Stored dataset items
(** A part of a program whose result does not matter, and the rest. *)
Lemma returns_then {A B} (Q : B -> Prop) (p : Prog A) (f : A -> Prog B) :
  (forall a, returns Q (f a)) -> returns Q (p ≫= f).
Proof. intros Hf. apply (returns_bind (fun _ => True)); [apply returns_any|auto]. Qed.

Lemma returns_first_of {A} (Q : A -> Prop) (tries : list (Prog (option A))) :
  (forall p, p ∈ tries -> returns (fun r => forall a, r = Some a -> Q a) p) -> returns Q (first_of tries).
Proof.
  induction tries as [|p tries IH]; intros Ht; [done|]. simpl.
  apply (returns_bind _ _ _ _ (Ht p (list_elem_of_here _ _))). intros [a|] Ha; [by apply Ha|].
  apply IH. intros q Hq. apply Ht. by right.
Qed.

Lemma assertCommand_Ok command t id :
  assertCommand command t id = Ok () ->
  rp_commandType command = t /\ (forall i, id = Some i -> gs_id (rp_guestSession command) = i) /\
  (t <> RESET -> is_Some (rp_issuedClaims command)).
Proof.
  unfold assertCommand. case_bool_decide as Ht; simpl; [|done].
  destruct (match id with Some _ => _ | None => _ end) eqn:Hid; [done|].
  intros Hc. split_and!; [done| |].
  - intros i ->. by apply negb_false_iff, bool_decide_eq_true in Hid.
  - intros Hr. destruct (rp_issuedClaims command); [done|]. by destruct t.
Qed.

(** Whatever happens while a session is created or renewed, an answer the guest gets
    carries a token that verifies, from then on and until it expires, exactly as the
    session of the answer; and a renewal answers for the session it was asked for. *)
Theorem issued_sessions_authenticate random guest idempotencyKey :
  returns (good_token tokens) (createSession tokens random idempotencyKey) /\
  returns (fun s => good_token tokens s /\ pg_id (is_guest s) = ag_guestSessionId guest)
    (renewSession tokens guest idempotencyKey).
Proof.
  split.
  - apply returns_then. intros hash. apply returns_catch; [|done]. apply returns_then.
    intros [existing|].
    + apply returns_then. intros _. apply returns_lift. intros s Hs.
      exact (proj1 (toIssuedSession_good _ _ _ Hs)).
    + apply returns_then. intros id. apply returns_first_of.
      intros p (attempt & -> & _)%list_elem_of_fmap.
      apply returns_then. intros identity. apply returns_then. intros claims.
      apply returns_catch; [|intros e; apply returns_then; intros _; by repeat case_match].
      apply returns_then. intros result. apply returns_then. intros _. apply returns_then. intros _.
      apply (returns_bind (good_token tokens)); [|intros s Hs; simpl; by intros a [= <-]].
      apply returns_lift. intros s Hs. exact (proj1 (toIssuedSession_good _ _ _ Hs)).
  - assert (Hfinal : forall command replayed,
      returns (fun s => good_token tokens s /\ pg_id (is_guest s) = ag_guestSessionId guest)
        (_ ← lift (assertCommand command RENEW (Some (ag_guestSessionId guest)));
         lift (toIssuedSession tokens command replayed))).
    { intros command replayed. apply (returns_bind (fun _ => gs_id (rp_guestSession command) =
        ag_guestSessionId guest)).
      - apply returns_lift. intros [] Ha%assertCommand_Ok. by apply Ha.
      - intros _ Hid. apply returns_lift. intros s Hs.
        apply toIssuedSession_good in Hs as (Hs & -> & _). by split. }
    apply returns_then. intros hash. apply returns_catch; [|done]. apply returns_then.
    intros [existing|]; [apply Hfinal|]. apply returns_then. intros claims.
    apply returns_then. intros result. apply Hfinal.
Qed.
End Issued.

(** ** Retried requests *)

(** What the transactions of the session services do to the tables, as long as the
    commands under [hash] are not cleaned up. *)
Definition kept_step (hash : string) (db db' : DB) : Prop :=
  evolves db db' /\ sessions_ok db' /\
  (is_Some (sessionCommands db !! hash) -> is_Some (sessionCommands db' !! hash)).

Definition goes_on (hash : string) (w w' : World) : Prop := rtc (kept_step hash) (w_db w) (w_db w').

(** The claims of a command on record, and the name and avatar of its session, are those
    of [command]; whether the session lives still, and until when, may change. *)
Definition on_file (hash : string) (command : SessionCommandReplay) (db : DB) : Prop :=
  exists c row,
    sessionCommands db !! hash = Some c /\ guests db !! sc_guestSessionId c = Some row /\
    commandType_of (sc_commandType c) = Some (rp_commandType command) /\
    issuedClaims_of c = rp_issuedClaims command /\
    gs_id (rp_guestSession command) = sc_guestSessionId c /\
    s_displayName row = gs_displayName (rp_guestSession command) /\
    s_avatarKey row = gs_avatarKey (rp_guestSession command).

Section Retry.
Context (hash : string).

Notation on_file := (on_file hash).

Lemma on_file_kept command w w' :
  goes_on hash w w' -> on_file command (w_db w) -> on_file command (w_db w').
Proof.
  unfold goes_on. generalize (w_db w) (w_db w'). intros db db' Hrun.
  induction Hrun as [db|db db1 db2 (Hev & Hok & Hkept) _ IH]; [done|].
  intros (c & row & Hc & Hrow & Ht & Hcl & Hid & Hn & Ha). apply IH. destruct Hev as [Hcs Hgs].
  destruct (Hkept ltac:(by eexists)) as [c' Hc'].
  destruct (Hcs _ _ Hc) as [Hc1|[Hc1 _]]; [|congruence].
  destruct (so_commands _ Hok _ _ Hc1) as (_ & [g Hg] & _).
  destruct (Hgs _ _ Hrow) as [[Hgone _]|(row1 & Hrow1 & (Hn1 & Ha1 & _) & _)]; [congruence|].
  exists c, row1. split_and!; congruence.
Qed.

Lemma findReplay_on_file db command : findReplay db hash = Ok (Some command) -> on_file command db.
Proof.
  unfold findReplay. destruct (sessionCommands db !! hash) as [c|] eqn:Hc; [|done].
  destruct (guests db !! sc_guestSessionId c) as [row|] eqn:Hrow; [|done].
  unfold toCommandReplay. destruct (commandType_of _) as [t|] eqn:Ht; [|done]. simpl. intros [= <-].
  exists c, row. done.
Qed.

*WORK INSTRUCTION:* Lines with "Lemma" in the records: how many are there? Give only the number.

*ANSWER TO THIS EXERCISE:* 5